# Annotate single-step GUI grounding dataset

With AgentStudio, you can easily create a dataset with **single-step UI grounding**, consisting of tuples of <screenshot, instruction, bbox (left, top, width, height)>.

## Local annotator

Local annotator requires at least two screens (one for recording, and one for annotation):

```bash
as-annotate-ground --local_monitor_idx 1 --record_path recordings
```

## Remote annotator

You can also annotate on another machine with VNC:

```bash
as-annotate-ground --record_path recordings --remote --vnc_server_addr 127.0.0.1 --vnc_server_port 5900 --vnc_password 123456
```

The address and port are set in the [docker setup](./install.md).

## Usage

Follow the steps below to complete the annotation process as guided by the status bar.

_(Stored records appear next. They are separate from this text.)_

Lemma reply_names_link l : reply_names (link_entries l) = map (fun e => (en_fileid e, en_name e)) l.
Proof. induction l as [|e l IH]; simpl; [done|]. rewrite <- IH. by destruct (link_entries l). Qed.

Lemma map_imap {A B C} (f : nat -> A -> B) (g : B -> C) (h : A -> C) l :
  (forall k x, g (f k x) = h x) -> map g (imap f l) = map h l.
Proof.
  intros Hg. revert f Hg. induction l as [|x l IH]; intros f Hg; simpl; [done|]. rewrite Hg. f_equal.
  apply IH. intros k y. apply Hg.
Qed.

Section ReaddirSpec.
  Context {FS : Type} `{Posix FS}.

(** READDIR: the reply lists what [scandir] found and says it is all, whatever cookie and
    size the client gave; an error lists nothing. *)
Theorem readdir_runs heap arg res t :
  fh3_canon (dra_dir arg) -> ~ no_handle (dra_dir arg) ->
  let dir := handle_path (dra_dir arg) in
  runs (nfs3_readdir false heap arg res) t (fun '(rc, res') evs t' => t' = t /\
    ((exists a l, evs = [EvLstat dir a; EvScandir dir (Some l)] /\ status res' = NFS3_OK /\ rc = NFS_REQ_OK /\
        dl_eof (dr_reply (res_u res')) = TRUE /\
        reply_names (dl_entries (dr_reply (res_u res'))) =
          map (fun d => (d_ino d, Some (d_name d ++ [x00]))) l) \/
     (status res' <> NFS3_OK /\ dl_entries (dr_reply (res_u res')) = None /\ mutations evs = []))).
Proof.
  intros Hc Hn dir. unfold nfs3_readdir. rewrite (decide_False _ _ Hn).
  run_all; (split; [done|]); simpl; try (right; by split_and!).
  left. eexists _, _. split_and!; try done. by rewrite reply_names_link, (map_imap _ _ (fun d => (d_ino d, Some (d_name d ++ [x00])))).
Qed.

(** ** READDIRPLUS ends and fills at most a page *)

(** What the kernel documents of [getdents64]: it delivers whole records, and after the
    record with the largest offset, which is the last of a directory, there is nothing
    more to read; [ended] are the states in which a directory has been read up to it, and
    examining a file does not change that. *)
Definition getdents_ok : Prop := exists ended : Z -> FS -> Prop,
  (forall fd n fs buf fs', sys_getdents64 fd n fs = (Some buf, fs') ->
     exists es, buf = records es /\ Forall kdirent_ok es /\ (Exists (fun e => k_off e = LONG_MAX) es -> ended fd fs')) /\
  (forall fd n fs, ended fd fs -> (sys_getdents64 fd n fs).1 = Some []) /\
  (forall fd p fs, ended fd fs -> ended fd (sys_lstat p fs).2).

Variable heap : nat -> entryplus3.
Variables limit avail : Z.
Variable dir : path.

(** A list that is not a full page. *)
Definition scan_ok (s : scan) : Prop :=
  entry_count s = Z.of_nat (length (sc_nodes s)) /\ (entry_count s = 0 \/ entry_count s < limit).
Definition page (s : scan) : Prop :=
  entry_count s = Z.of_nat (length (sc_nodes s)) /\ Z.of_nat (length (sc_nodes s)) <= Z.max 1 limit.

Lemma make_node_runs node d t :
  runs (make_node node dir d) t (fun x evs t' => t' = t /\ mutations evs = [] /\
    forall n, x = Some n -> ep_cookie n = u64 (vd_offset d)).
Proof.
  unfold make_node. run_all; split_and!; try done; intros n' Hn'; by simplify_eq.
Qed.

(** A scan ends on a list that is not a full page, or with the last record of the directory. *)
Lemma scan_list_runs es : Forall kdirent_ok es -> is_u32 limit -> forall s t, scan_ok s ->
  runs (scan_list heap limit avail dir es s) t (fun e evs t' => t' = t /\ mutations evs = [] /\
    match e with
    | ScanOn s' => (length (sc_nodes s) + min 1 (length es) <= length (sc_nodes s'))%nat /\
        (scan_ok s' \/ page s' /\ Exists (fun e => k_off e = LONG_MAX) es)
    | ScanPage s' => page s'
    | ScanStat => True
    end).
Proof.
  intros Hes Hlim. induction Hes as [|e es He Hes IH]; intros s t [Hc Hs]; cbn [scan_list].
  { apply runs_ret. split_and!; [done..|simpl; lia|by left]. }
  eapply runs_bind; [apply make_node_runs|]. intros x evs t' (-> & Hm & Hck).
  destruct x as [node|]; [|apply runs_ret; split_and!; [done|by rewrite app_nil_r|done]].
  assert (Hcount : u32 (entry_count s + 1) = Z.of_nat (length (sc_nodes s ++ [node]))).
  { rewrite length_app, u32_small; unfold is_u32 in *; simpl; lia. }
  unfold add_node. cbn [entry_count used_mem]. rewrite Hcount. case_decide as Hfull.
  - assert (Hp : forall m, page (mk_scan (sc_nodes s ++ [node]) (Z.of_nat (length (sc_nodes s ++ [node]))) m)).
    { intros m. split; [done|]. cbn [sc_nodes]. rewrite length_app. simpl. destruct Hs; lia. }
    case_decide as Hmax; apply runs_ret; (split; [done|]; split; [by rewrite app_nil_r|]); [|apply Hp].
    split; [cbn [sc_nodes]; rewrite length_app; simpl; lia|]. right. split; [apply Hp|]. left.
    rewrite (Hck node eq_refl) in Hmax. destruct He as (_ & Hoe & _). cbn [vd_offset vfs_of] in Hmax.
    rewrite u64_small in Hmax; [done|]. unfold is_u64. lia.
  - eapply runs_mono; [apply IH|].
    + split; [done|]. simpl. right. lia.
    + intros r evs' t' (-> & Hm' & Hr). split_and!; [done|by rewrite mutations_app, Hm, Hm'|].
      destruct r as [s'|s'|]; try done. cbn [sc_nodes] in Hr. rewrite length_app in Hr. simpl in Hr.
      destruct Hr as [Hl Hr]. split; [simpl; lia|]. destruct Hr as [?|[? ?]]; [by left|right; split; [done|by right]].
Qed.

(** Examining files keeps what [lstat] keeps. *)
Lemma scan_list_keeps (I : FS -> Prop) es : (forall p fs, I fs -> I (sys_lstat p fs).2) ->
  forall s w x w', I (w_fs w) -> scan_list heap limit avail dir es s w = Some (x, w') -> I (w_fs w').
Proof.
  intros HI. induction es as [|e es IH]; intros s w x w' Hw; cbn [scan_list]; [by intros [= _ <-]|]. unfold bind, make_node.
  assert (Hat : forall p a st a' w1, nfs_set_post_op_attr p a w = Some ((st, a'), w1) -> I (w_fs w1)).
  { intros p a st a' w1. unfold nfs_set_post_op_attr, lstat, syscall, bind, ret. specialize (HI p _ Hw).
    destruct (sys_lstat p (w_fs w)) as [r fs']. destruct r; [by intros [= _ _ <-]|]. destruct (ftype3_of_mode _); by intros [= _ _ <-]. }
  assert (Hadd : forall (o : option entryplus3) w1, I (w_fs w1) ->
    match o with
    | None => ret ScanStat
    | Some node => let '(s, stop) := add_node limit avail s node in
        match stop with Some e => ret e | None => scan_list heap limit avail dir es s end
    end w1 = Some (x, w') -> I (w_fs w')).
  { intros [node|] w1 H1; [|by intros [= _ <-]]. destruct (add_node limit avail s node) as [s' [stop|]]; [by intros [= _ <-]|by apply IH]. }
  case_decide; [by apply (Hadd (Some _))|]. unfold bind. destruct (nfs_set_post_op_attr _ _ w) as [[[st a'] w1]|] eqn:E; [|done].
  apply Hat in E. destruct (decide (st <> NFS3_OK)); [by apply (Hadd None)|by apply (Hadd (Some _))].
Qed.

Lemma runs_ext {A} (m m' : ST (world FS) A) t Q : (forall w, m w = m' w) -> runs m' t Q -> runs m t Q.
Proof. intros He Hm w Hw. rewrite He. by apply Hm. Qed.

(** A directory that was read up to its end. *)
Lemma scan_dir_ended fd fuel s (w : world FS) :
  (sys_getdents64 fd BUF_SIZE (w_fs w)).1 = Some [] -> (0 < fuel)%nat -> exists w' fs',
  scan_dir heap limit avail dir fd fuel s w = Some (DirEof s, w') /\
  w' = w <| w_fs := fs' |> <| w_trace := w_trace w ++ [EvGetdents64 fd BUF_SIZE (Some [])] |>.
Proof.
  intros He Hf. destruct fuel as [|fuel]; [lia|]. cbn [scan_dir]. unfold bind, getdents64, syscall.
  destruct (sys_getdents64 fd BUF_SIZE (w_fs w)) as [r fs']. simpl in He. subst r. by eexists _, fs'.
Qed.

Although this interface cannot directly interact with the device, you can operate outside of this interface to navigate (on another screen (local), or through a VNC viewer (remote)).

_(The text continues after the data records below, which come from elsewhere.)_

(* ===== verification/Nfs3Free.v ===== *)
(** * The functions that free results

    The [free_function]s of the table: [nfs3_*_free] in [src/nfs/nfs_*.cpp].  Each is the
    list of the blocks it gives back, in their order; the blocks a result points to
    are what the handler allocated for it. *)
From S2P Require Import Prelude XdrStream XdrPrim XdrSpec Nfs3Types Nfs3Msgs Nfs3ArgSpecs Posix NfsUtils Nfs3Attr Nfs3Dir Nfs3Io.

Open Scope Z_scope.
Open Scope dnfs_scope.

(** A block of memory: a buffer or string, or an entry of a directory. *)
Inductive block :=
  | BlockBytes (s : list byte)
  | BlockEntry (e : entry3)
  | BlockPlus (e : entryplus3).

(** [gsh_free]: nothing for NULL. *)
Definition gsh_free (p : option (list byte)) : list block := match p with Some s => [BlockBytes s] | None => [] end.

Definition nfs3_lookup_free (res : LOOKUP3res) : list block :=
  if decide (status res = NFS3_OK) then gsh_free (data_val (fh_data (lk_object (res_u res)))) else [].

Definition nfs3_readlink_free (res : READLINK3res) : list block :=
  if decide (status res = NFS3_OK) then gsh_free (rl_data (res_u res)) else [].

Definition nfs3_read_free (res : READ3res) : list block :=
  if decide (status res = NFS3_OK /\ data_len (rd_data (res_u res)) <> 0) then gsh_free (data_val (rd_data (res_u res))) else [].

Definition nfs3_create_free (res : CREATE3res) : list block :=
  if decide (status res = NFS3_OK /\ handle_follows (cr_obj (res_u res)) <> 0)
  then gsh_free (data_val (fh_data (pof_handle (cr_obj (res_u res))))) else [].

Definition nfs3_mkdir_free (res : MKDIR3res) : list block :=
  if decide (status res = NFS3_OK /\ handle_follows (cr_obj (res_u res)) <> 0)
  then gsh_free (data_val (fh_data (pof_handle (cr_obj (res_u res))))) else [].

Definition nfs3_symlink_free (res : SYMLINK3res) : list block :=
  if decide (status res = NFS3_OK /\ handle_follows (cr_obj (res_u res)) <> 0)
  then gsh_free (data_val (fh_data (pof_handle (cr_obj (res_u res))))) else [].

(** [while (cur != nullptr and cur->nextentry != nullptr)] *)
Fixpoint free_entries (cur : entry3) : list block :=
  match cur with
  | mk_entry3 _ _ _ (Some nxt) => BlockEntry cur :: free_entries nxt
  | mk_entry3 _ _ _ None => []
  end.

Definition nfs3_readdir_free (res : READDIR3res) : list block :=
  match dl_entries (dr_reply (res_u res)) with Some cur => free_entries cur | None => [] end.

Fixpoint free_entriesplus (cur : entryplus3) : list block :=
  match cur with
  | mk_entryplus3 _ name _ _ name_handle (Some nxt) =>
      (if decide (handle_follows name_handle <> 0) then gsh_free name ++ gsh_free (data_val (fh_data (pof_handle name_handle))) else [])
        ++ BlockPlus cur :: free_entriesplus nxt
  | mk_entryplus3 _ _ _ _ _ None => []
  end.

Definition nfs3_readdirplus_free (res : READDIRPLUS3res) : list block :=
  match dp_entries (rp_reply (res_u res)) with Some cur => free_entriesplus cur | None => [] end.

(** The other procedures have nothing to free; that of MKNOD is empty too. *)
Definition nfs3_mknod_free (res : MKNOD3res) : list block := [].

(** ** What a result points to *)

Definition handle_blocks (h : nfs_fh3) : list block := gsh_free (data_val (fh_data h)).

(** The names of READDIR belong to [scandir], those of READDIRPLUS to the entries. *)
Fixpoint entry_blocks (e : entry3) : list block :=
  match e with
  | mk_entry3 _ _ _ (Some nxt) => BlockEntry e :: entry_blocks nxt
  | mk_entry3 _ _ _ None => [BlockEntry e]
  end.

(** The blocks of one entry of READDIRPLUS: a handle is allocated where one follows. *)
Definition plus_own (e : entryplus3) : list block :=
  gsh_free (ep_name e) ++
  (if decide (handle_follows (ep_name_handle e) <> 0) then handle_blocks (pof_handle (ep_name_handle e)) else []) ++ [BlockPlus e].

Fixpoint plus_chain (e : entryplus3) : list entryplus3 :=
  match e with
  | mk_entryplus3 _ _ _ _ _ (Some nxt) => e :: plus_chain nxt
  | mk_entryplus3 _ _ _ _ _ None => [e]
  end.

Definition plus_blocks (e : entryplus3) : list block := flat_map plus_own (plus_chain e).

(** What the destructor of READDIRPLUS leaves: the names of the entries without a
    handle, and everything of the last entry. *)
Fixpoint plus_lost (e : entryplus3) : list block :=
  match e with
  | mk_entryplus3 _ name _ _ name_handle (Some nxt) =>
      (if decide (handle_follows name_handle <> 0) then [] else gsh_free name) ++ plus_lost nxt
  | mk_entryplus3 _ _ _ _ _ None => plus_own e
  end.

(** ** What is given back *)

Lemma free_entries_all_but_last e : exists l, entry_blocks e = free_entries e ++ [BlockEntry l].
Proof.
  revert e. fix IH 1. intros [id name ck [nxt|]]; cbn [entry_blocks free_entries]; [|by exists (mk_entry3 id name ck None)].
  destruct (IH nxt) as [l ->]. by exists l.
Qed.

Lemma free_plus_exact e : plus_blocks e ≡ₚ free_entriesplus e ++ plus_lost e.
Proof.
  revert e. fix IH 1. intros [id name ck at_ h [nxt|]].
  - specialize (IH nxt). unfold plus_blocks in *. cbn [plus_chain flat_map free_entriesplus plus_lost]. rewrite IH.
    unfold plus_own at 1. cbn [ep_name ep_name_handle]. unfold handle_blocks. case_decide; simpl; solve_Permutation.
  - unfold plus_blocks. cbn [plus_chain flat_map free_entriesplus plus_lost]. by rewrite app_nil_r.
Qed.

(** ** The results of the handlers *)

Section Results.
  Context {FS : Type} `{Posix FS} `{!UnionArm LOOKUP3resok LOOKUP3resfail} `{!UnionArm CREATE3resok CREATE3resfail}.

(** A destructor gives back [bs] after success, and nothing otherwise. *)
Definition frees {R} (free : nfs3_res R -> list block) (bs : list block) (res : nfs3_res R) : Prop :=
  free res = if decide (status res = NFS3_OK) then bs else [].

Lemma lookup_frees arg res t :
  fh3_canon (do_dir arg) -> ~ no_handle (do_dir arg) ->
  runs (nfs3_lookup arg res) t (fun '(rc, res') evs t' =>
    frees nfs3_lookup_free (handle_blocks (set_file_handle (join_path (handle_path (do_dir arg)) (do_name arg)))) res').
Proof.
  intros Hc Hn. unfold nfs3_lookup. rewrite decide_False by done.
  run_all; unfold frees, nfs3_lookup_free; simpl; try done.
Qed.

(** The destructors of CREATE, MKDIR and SYMLINK are the same. *)
Lemma object_failed bs (res' : CREATE3res) : status res' <> NFS3_OK -> frees nfs3_create_free bs res'.
Proof. intros Hs. unfold frees, nfs3_create_free. by rewrite !decide_False by tauto. Qed.

Lemma object_frees file r res (res' : CREATE3res) :
  describes file r res (res_u res') -> frees nfs3_create_free (handle_blocks (set_file_handle file)) res'.
Proof.
  intros [Hd _]. unfold frees, nfs3_create_free. rewrite Hd. cbn [handle_follows pof_handle].
  destruct (decide (status res' = NFS3_OK)) as [Hs|Hs]; [by rewrite decide_True|by rewrite decide_False by tauto].
Qed.

Ltac object_done := first [eapply object_frees; eassumption | apply object_failed; run_status].

Lemma create_frees arg res t :
  fh3_canon (do_dir (cra_where arg)) -> ~ no_handle (do_dir (cra_where arg)) ->
  runs (nfs3_create arg res) t (fun '(rc, res') evs t' =>
    frees nfs3_create_free (handle_blocks (set_file_handle (join_path (handle_path (do_dir (cra_where arg))) (do_name (cra_where arg))))) res').
Proof. intros Hc Hn. unfold nfs3_create. rewrite decide_False by done. run_all; object_done. Qed.

Lemma mkdir_frees arg res t :
  fh3_canon (do_dir (mka_where arg)) -> ~ no_handle (do_dir (mka_where arg)) ->
  runs (nfs3_mkdir arg res) t (fun '(rc, res') evs t' =>
    frees nfs3_mkdir_free (handle_blocks (set_file_handle (join_path (handle_path (do_dir (mka_where arg))) (do_name (mka_where arg))))) res').
Proof. intros Hc Hn. unfold nfs3_mkdir. rewrite decide_False by done. run_all; object_done. Qed.

Lemma symlink_frees arg res t :
  fh3_canon (do_dir (sya_where arg)) -> ~ no_handle (do_dir (sya_where arg)) ->
  runs (nfs3_symlink arg res) t (fun '(rc, res') evs t' =>
    frees nfs3_symlink_free (handle_blocks (set_file_handle (join_path (handle_path (do_dir (sya_where arg))) (do_name (sya_where arg))))) res').
Proof. intros Hc Hn. unfold nfs3_symlink. rewrite decide_False by done. run_all; object_done. Qed.

(** READLINK frees the block it allocated, with what it wrote there. *)
Lemma readlink_frees heap arg res t :
  fh3_canon arg -> ~ no_handle arg ->
  runs (nfs3_readlink heap arg res) t (fun '(rc, res') evs t' =>
    frees nfs3_readlink_free (gsh_free (rl_data (res_u res'))) res' /\
    (status res' = NFS3_OK -> exists bs, rl_data (res_u res') = Some (bs ++ drop (length bs) heap))).
Proof.
  intros Hc Hn. unfold nfs3_readlink. rewrite decide_False by done. run_all; (split; [done|]); simpl; eauto.
  all: intros; congruence || done.
Qed.

Lemma read_freed (res' : READ3res) :
  (status res' = NFS3_OK -> data_len (rd_data (res_u res')) = 0 -> data_val (rd_data (res_u res')) = None) ->
  frees nfs3_read_free (gsh_free (data_val (rd_data (res_u res')))) res'.
Proof.
  intros Hz. unfold frees, nfs3_read_free. destruct (decide (status res' = NFS3_OK)) as [Hs|Hs].
  - destruct (decide (data_len (rd_data (res_u res')) = 0)) as [Hl|Hl]; [|by rewrite decide_True].
    rewrite decide_False by tauto. by rewrite Hz.
  - by rewrite decide_False by tauto.
Qed.

#[local] Hint Resolve nfs_read_ok_runs read_outfail_runs : runs.

(** READ frees its buffer, which it keeps only if something was read. *)
Lemma read_frees arg res t :
  fh3_canon (rda_file arg) -> ~ no_handle (rda_file arg) ->
  runs (nfs3_read false arg res) t (fun '(rc, res') evs t' =>
    frees nfs3_read_free (gsh_free (data_val (rd_data (res_u res')))) res').
Proof.
  intros Hc Hn. unfold nfs3_read. rewrite decide_False by done.
  run_all; apply read_freed; simpl; intros Hst; try done.
  all: first [intros; by rewrite decide_True | match goal with Hr : status ?r = _ |- _ => rewrite Hst in Hr; done end].
Qed.

(** The memory of results.  A destructor never frees what the handler did not
    allocate: after success LOOKUP, CREATE, MKDIR and SYMLINK give back the handle they
    made for the path of the object, READLINK and READ their buffer; after an error
    nothing is given back.  READDIR and READDIRPLUS give back every entry but the
    last, READDIRPLUS with the names and handles of those that have a handle; what is
    left is lost. *)
Theorem results_freed :
  (forall arg res t, fh3_canon (do_dir arg) -> ~ no_handle (do_dir arg) ->
     runs (nfs3_lookup arg res) t (fun '(rc, res') evs t' =>
       frees nfs3_lookup_free (handle_blocks (set_file_handle (join_path (handle_path (do_dir arg)) (do_name arg)))) res')) /\
  (forall arg res t, fh3_canon (do_dir (cra_where arg)) -> ~ no_handle (do_dir (cra_where arg)) ->
     runs (nfs3_create arg res) t (fun '(rc, res') evs t' => frees nfs3_create_free
       (handle_blocks (set_file_handle (join_path (handle_path (do_dir (cra_where arg))) (do_name (cra_where arg))))) res')) /\
  (forall arg res t, fh3_canon (do_dir (mka_where arg)) -> ~ no_handle (do_dir (mka_where arg)) ->
     runs (nfs3_mkdir arg res) t (fun '(rc, res') evs t' => frees nfs3_mkdir_free
       (handle_blocks (set_file_handle (join_path (handle_path (do_dir (mka_where arg))) (do_name (mka_where arg))))) res')) /\
  (forall arg res t, fh3_canon (do_dir (sya_where arg)) -> ~ no_handle (do_dir (sya_where arg)) ->
     runs (nfs3_symlink arg res) t (fun '(rc, res') evs t' => frees nfs3_symlink_free
       (handle_blocks (set_file_handle (join_path (handle_path (do_dir (sya_where arg))) (do_name (sya_where arg))))) res')) /\
  (forall heap arg res t, fh3_canon arg -> ~ no_handle arg ->
     runs (nfs3_readlink heap arg res) t (fun '(rc, res') evs t' =>
       frees nfs3_readlink_free (gsh_free (rl_data (res_u res'))) res' /\
       (status res' = NFS3_OK -> exists bs, rl_data (res_u res') = Some (bs ++ drop (length bs) heap)))) /\
  (forall arg res t, fh3_canon (rda_file arg) -> ~ no_handle (rda_file arg) ->
     runs (nfs3_read false arg res) t (fun '(rc, res') evs t' =>
       frees nfs3_read_free (gsh_free (data_val (rd_data (res_u res')))) res')) /\
  (forall res e, dl_entries (dr_reply (res_u res)) = Some e ->
     exists l, entry_blocks e = nfs3_readdir_free res ++ [BlockEntry l]) /\
  (forall res e, dp_entries (rp_reply (res_u res)) = Some e -> plus_blocks e ≡ₚ nfs3_readdirplus_free res ++ plus_lost e).
Proof.
  split_and!; [exact lookup_frees|exact create_frees|exact mkdir_frees|exact symlink_frees|exact readlink_frees|exact read_frees|..].
  - intros res e He. unfold nfs3_readdir_free. rewrite He. apply free_entries_all_but_last.
  - intros res e He. unfold nfs3_readdirplus_free. rewrite He. apply free_plus_exact.
Qed.

End Results.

**Step 1**: The left section of the window will stream the display from the specified `--local_monitor_idx` provided in your command. Click 'Capture' to take a screenshot. This will stop the streaming and display your screenshot on the left side.

![](assets/annotate_gui_1.jpg)

**Step 2**: After capturing the screenshot, you will be prompted to input instructions and draw a bounding box. Click on any point in the left side and drag the mouse to create the bounding box.

![](assets/annotate_gui_2.jpg)

**Step 3**: Once you've completed Step 2, click 'Save' to add your screenshot and annotation to a JSONL file (specified by `--record_path` in your command).

**Step 4**: Click 'Reset' to annotate another data point. This will bring you back to Step 1.